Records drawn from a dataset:
(** A 64-bit integer in big-endian order, [htobe64] followed by [memcpy]. *)
Definition be64 (v : Z) : Slice := rev (EncodeFixed64 v).
(** [memcpy] from a buffer followed by [be64toh]. *)
Definition be64toh (p : Slice) : option Z :=
  if decide (8 <= length p)%nat then DecodeFixed64 (rev (take 8 p)) else None.

Definition FS_KEY_PREFIX_LENGTH : nat := 16.

(** [PackPrefix]. *)
Definition PackPrefix (dno ino : Z) (t : KeyType) : Slice :=
  let tmp1 := be64 dno in
  let tmp2 := Z.lor (u64 (Z.shiftl ino 8)) (Z.land (KeyType_num t) 0xff) in
  tmp1 ++ be64 tmp2.

(** The constructors of [Key] from ids, [Key::Key(dno, ino, type)] and [Key::Key(ino, type)],
    and from the two kinds of stats. *)
Definition Key (dno ino : Z) (type : KeyType) : Slice := PackPrefix dno ino type.
Definition Key_of_ino (ino : Z) (type : KeyType) : Slice := PackPrefix 0 ino type.
Definition Key_of_LookupStat (stat : LookupStat) (type : KeyType) : Slice :=
  PackPrefix (DirDnodeNo stat) (DirInodeNo stat) type.
Definition Key_of_Stat (stat : Stat) (type : KeyType) : Slice :=
  PackPrefix (DnodeNo stat) (InodeNo stat) type.

(** [Key::SetName], [Key::SetSuffix], [Key::SetOffset] and [Key::SetType]. *)
Definition SetName (name rep : Slice) : Slice := take FS_KEY_PREFIX_LENGTH rep ++ name.
Definition SetSuffix (suff rep : Slice) : Slice := SetName suff rep.
Definition SetOffset (off : Z) (rep : Slice) : Slice :=
  take FS_KEY_PREFIX_LENGTH rep ++ be64 off.
Definition SetType (t : KeyType) (rep : Slice) : Slice :=
  <[(FS_KEY_PREFIX_LENGTH - 1)%nat := KeyType_num t]> rep.

(** The readers [prefix], [suffix], [dnode], [inode], [type] and [offset]. *)
Definition Key_prefix (rep : Slice) : Slice := take FS_KEY_PREFIX_LENGTH rep.
Definition Key_suffix (rep : Slice) : Slice := drop FS_KEY_PREFIX_LENGTH rep.
Definition Key_dnode (rep : Slice) : option Z := be64toh rep.
Definition Key_inode (rep : Slice) : option Z :=
  composite ← be64toh (drop (FS_KEY_PREFIX_LENGTH - 8) rep); Some (Z.shiftr composite 8).
Definition Key_type (rep : Slice) : option Z := rep !! (FS_KEY_PREFIX_LENGTH - 1)%nat.
Definition Key_offset (rep : Slice) : option Z := be64toh (Key_suffix rep).

(** Lexicographic comparison of byte strings, [Slice::compare] ([memcmp], then sizes). *)
Fixpoint Slice_compare (a b : Slice) : comparison :=
  match a, b with
  | [], [] => Eq
  | [], _ :: _ => Lt
  | _ :: _, [] => Gt
  | x :: a, y :: b => match Z.compare x y with Eq => Slice_compare a b | c => c end
  end.

(** [Slice::starts_with]. *)
Definition starts_with (s x : Slice) : bool := bool_decide (take (length x) s = x).

(** ** Big-endian encodings *)
Fixpoint be_val (l : Slice) : Z :=
  match l with [] => 0 | b :: l => b * 256 ^ Z.of_nat (length l) + be_val l end.

Lemma be_val_bound l : bytes l -> 0 <= be_val l < 256 ^ Z.of_nat (length l).
Proof.
  induction 1 as [| b l Hb Hl IH]; cbn [be_val length]; [cbn; lia |].
  rewrite Nat2Z.inj_succ, Z.pow_succ_r by lia. destruct Hb as [? Hb].
  change (2 ^ 8) with 256 in Hb. nia.
Qed.

Lemma be_val_app l k : be_val (l ++ k) = be_val l * 256 ^ Z.of_nat (length k) + be_val k.
Proof.
  induction l as [| b l IH]; cbn [be_val app]; [lia |].
  rewrite IH, length_app, Nat2Z.inj_add, Z.pow_add_r by lia. ring.
Qed.

(** On strings of one size, [memcmp] is the comparison of big-endian values. *)
Lemma Slice_compare_be l k :
  bytes l -> bytes k -> length l = length k ->
  Slice_compare l k = Z.compare (be_val l) (be_val k).
Proof.
  intros Hl. revert k. induction Hl as [| b l Hb Hl IH]; intros k Hk E.
  { by destruct k. }
  destruct k as [| c k]; [done |]. injection E as E. inversion Hk as [| ?? Hc Hk']; subst.
  cbn [Slice_compare be_val]. rewrite <- E.
  pose proof (be_val_bound l Hl). pose proof (be_val_bound k Hk') as Hkb. rewrite <- E in Hkb.
  destruct (Z.compare_spec b c) as [-> | Hlt | Hgt].
  - rewrite IH by done. symmetry. apply Z.add_compare_mono_l.
  - symmetry. apply Z.compare_lt_iff. nia.
  - symmetry. apply Z.compare_gt_iff. nia.
Qed.

Lemma Slice_compare_app a b s t :
  length a = length b ->
  Slice_compare (a ++ s) (b ++ t)
  = match Slice_compare a b with Eq => Slice_compare s t | c => c end.
Proof.
  revert b. induction a as [| x a IH]; intros [| y b]; try done.
  intros [= E]. cbn. destruct (x ?= y); [by apply IH | done | done].
Qed.

Lemma Slice_compare_refl a : Slice_compare a a = Eq.
Proof. induction a as [| x a IH]; cbn; [done |]. by rewrite Z.compare_refl. Qed.

Lemma Slice_compare_eq a b : Slice_compare a b = Eq -> a = b.
Proof.
  revert b. induction a as [| x a IH]; intros [| y b]; cbn; try done.
  destruct (Z.compare_spec x y) as [-> | |]; try done. intros H. f_equal. by apply IH.
Qed.

(** *** The order of byte strings *)
Definition Slice_le (a b : Slice) : Prop := Slice_compare a b <> Gt.
#[global] Instance Slice_le_dec a b : Decision (Slice_le a b).
Proof. unfold Slice_le. destruct (Slice_compare a b); [left | left | right]; congruence. Defined.

Lemma Slice_compare_antisym a b : Slice_compare b a = CompOpp (Slice_compare a b).
Proof.
  revert b. induction a as [| x a IH]; intros [| y b]; cbn; try done.
  rewrite (Z.compare_antisym x y). destruct (x ?= y); cbn; [apply IH | done | done].
Qed.

Lemma Slice_compare_trans a b c :
  Slice_compare a b <> Gt -> Slice_compare b c <> Gt -> Slice_compare a c <> Gt.
Proof.
  revert b c. induction a as [| x a IH]; intros [| y b] [| z c]; cbn; try done.
  destruct (Z.compare_spec x y), (Z.compare_spec y z), (Z.compare_spec x z); subst;
    try lia; try done. apply IH.
Qed.

#[global] Instance Slice_le_preorder : PreOrder Slice_le.
Proof.
  split.
  - intros a. unfold Slice_le. by rewrite Slice_compare_refl.
  - intros a b c. apply Slice_compare_trans.
Qed.
#[global] Instance Slice_le_total : Total Slice_le.
Proof.
  intros a b. unfold Slice_le. rewrite (Slice_compare_antisym a b).
  destruct (Slice_compare a b); cbn; [left | left | right]; congruence.
Qed.

Lemma bytes_be64 v : bytes (be64 v).
Proof. unfold be64, bytes. apply Forall_rev. repeat constructor; apply byte_word. Qed.

Lemma length_be64 v : length (be64 v) = 8%nat.
Proof. done. Qed.

Lemma be64toh_be64 v rest : be64toh (be64 v ++ rest) = Some (u64 v).
Proof.
  unfold be64toh. rewrite decide_True by (rewrite length_app, length_be64; lia).
  replace (take 8 (be64 v ++ rest)) with (be64 v) by done.
  unfold be64. rewrite rev_involutive.
  rewrite <- (app_nil_r (EncodeFixed64 v)). apply DecodeFixed64_wrap.
Qed.

Lemma be_val_be64 v : word 64 v -> be_val (be64 v) = v.
Proof.
  intros [? Hv]. unfold be64, EncodeFixed64. rewrite !wrap_8_land. unfold wrap.
  rewrite !Z.shiftr_div_pow2 by lia. cbn [rev app be_val length Z.of_nat].
  rewrite <- (Z.mod_small v (2 ^ 64)) at 9 by done.
  pose proof (Z.div_mod v (2 ^ 8)). pose proof (Z.div_mod (v / 2 ^ 8) (2 ^ 8)).
  Z.to_euclidean_division_equations. cbn in *. lia.
Qed.

Lemma Slice_compare_be64 a b :
  word 64 a -> word 64 b -> Slice_compare (be64 a) (be64 b) = Z.compare a b.
Proof.
  intros. rewrite Slice_compare_be by (try apply bytes_be64; done).
  by rewrite !be_val_be64.
Qed.

(** ** Keys *)
Lemma KeyType_num_range t : 0 < KeyType_num t < 256.
Proof. destruct t; cbn; lia. Qed.

Lemma KeyType_num_inj t t' : KeyType_num t = KeyType_num t' -> t = t'.
Proof. destruct t, t'; done. Qed.

(** The composite inode-and-type word, arithmetically. *)
Lemma composite_eq i t :
  Z.lor (u64 (Z.shiftl i 8)) (Z.land (KeyType_num t) 0xff)
  = wrap 56 i * 2 ^ 8 + KeyType_num t.
Proof.
  pose proof (KeyType_num_range t). assert (word 8 (KeyType_num t)) by (split; cbn; lia).
  change 0xff with (Z.ones 8). rewrite <- wrap_land, (wrap_small 8) by (lia || done).
  unfold u64. rewrite wrap_shiftl by lia. by apply lor_shiftl_add.
Qed.

Lemma composite_word i t : word 64 (wrap 56 i * 2 ^ 8 + KeyType_num t).
Proof.
  pose proof (KeyType_num_range t). destruct (wrap_word 56 i) as [? Hi]; [lia |].
  unfold word. change (2 ^ 64) with (2 ^ 56 * 2 ^ 8). change (2 ^ 8) with 256 in *. lia.
Qed.

Lemma length_PackPrefix d i t : length (PackPrefix d i t) = FS_KEY_PREFIX_LENGTH.
Proof. done. Qed.

Lemma SetSuffix_Key n d i t : SetSuffix n (Key d i t) = PackPrefix d i t ++ n.
Proof. done. Qed.

(** The readers recover what a key was built from; an inode number keeps its low 56 bits. *)
Lemma Key_dnode_spec n d i t : Key_dnode (SetSuffix n (Key d i t)) = Some (u64 d).
Proof.
  rewrite SetSuffix_Key. unfold PackPrefix, Key_dnode. rewrite <- app_assoc. apply be64toh_be64.
Qed.

Lemma Key_inode_spec n d i t : Key_inode (SetSuffix n (Key d i t)) = Some (wrap 56 i).
Proof.
  unfold Key_inode. replace (drop (FS_KEY_PREFIX_LENGTH - 8) (SetSuffix n (Key d i t)))
    with (be64 (Z.lor (u64 (Z.shiftl i 8)) (Z.land (KeyType_num t) 0xff)) ++ n) by done.
  rewrite be64toh_be64. cbn [mbind option_bind]. f_equal.
  rewrite composite_eq. unfold u64. rewrite wrap_small by apply composite_word.
  pose proof (KeyType_num_range t).
  rewrite Z.shiftr_div_pow2 by lia. change (2 ^ 8) with 256.
  rewrite Z.div_add_l, (Z.div_small (KeyType_num t)) by lia. lia.
Qed.

Lemma Key_type_spec n d i t :
  Key_type (SetSuffix n (Key d i t)) = Some (KeyType_num t).
Proof.
  unfold Key_type. rewrite SetSuffix_Key, lookup_app_l by (rewrite length_PackPrefix; unfold FS_KEY_PREFIX_LENGTH; lia).
  unfold PackPrefix. rewrite lookup_app_r by (rewrite length_be64; unfold FS_KEY_PREFIX_LENGTH; lia).
  rewrite composite_eq. cbn. f_equal. rewrite wrap_8_land.
  pose proof (KeyType_num_range t). unfold wrap. change (2 ^ 8) with 256.
  rewrite Z.add_comm, Z.mod_add by lia. apply Z.mod_small. lia.
Qed.

(** Keys are ordered by directory, type and name: the entries of a directory are
    contiguous in the database and sorted by name. *)
Lemma Key_compare d i t n d' i' t' n' :
  word 64 d -> word 64 d' ->
  Slice_compare (SetSuffix n (Key d i t)) (SetSuffix n' (Key d' i' t'))
  = match d ?= d' with
    | Eq => match wrap 56 i ?= wrap 56 i' with
            | Eq => match KeyType_num t ?= KeyType_num t' with
                    | Eq => Slice_compare n n' | c => c end
            | c => c end
    | c => c end.
Proof.
  intros. rewrite !SetSuffix_Key. unfold PackPrefix.
  rewrite <- !app_assoc, Slice_compare_app, Slice_compare_be64 by done.
  destruct (d ?= d'); [| done | done].
  rewrite Slice_compare_app, !composite_eq, Slice_compare_be64
    by (try apply composite_word; done).
  pose proof (KeyType_num_range t). pose proof (KeyType_num_range t').
  change (2 ^ 8) with 256.
  destruct (Z.compare_spec (wrap 56 i) (wrap 56 i')) as [-> | Hlt | Hgt].
  - by rewrite Z.add_compare_mono_l.
  - by rewrite (proj2 (Z.compare_lt_iff _ _)) by lia.
  - by rewrite (proj2 (Z.compare_gt_iff _ _)) by lia.
Qed.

Problem description:
The required reply is the count of lines in the entries above where the string "symmetry" appears, and nothing more.

Written reply:
3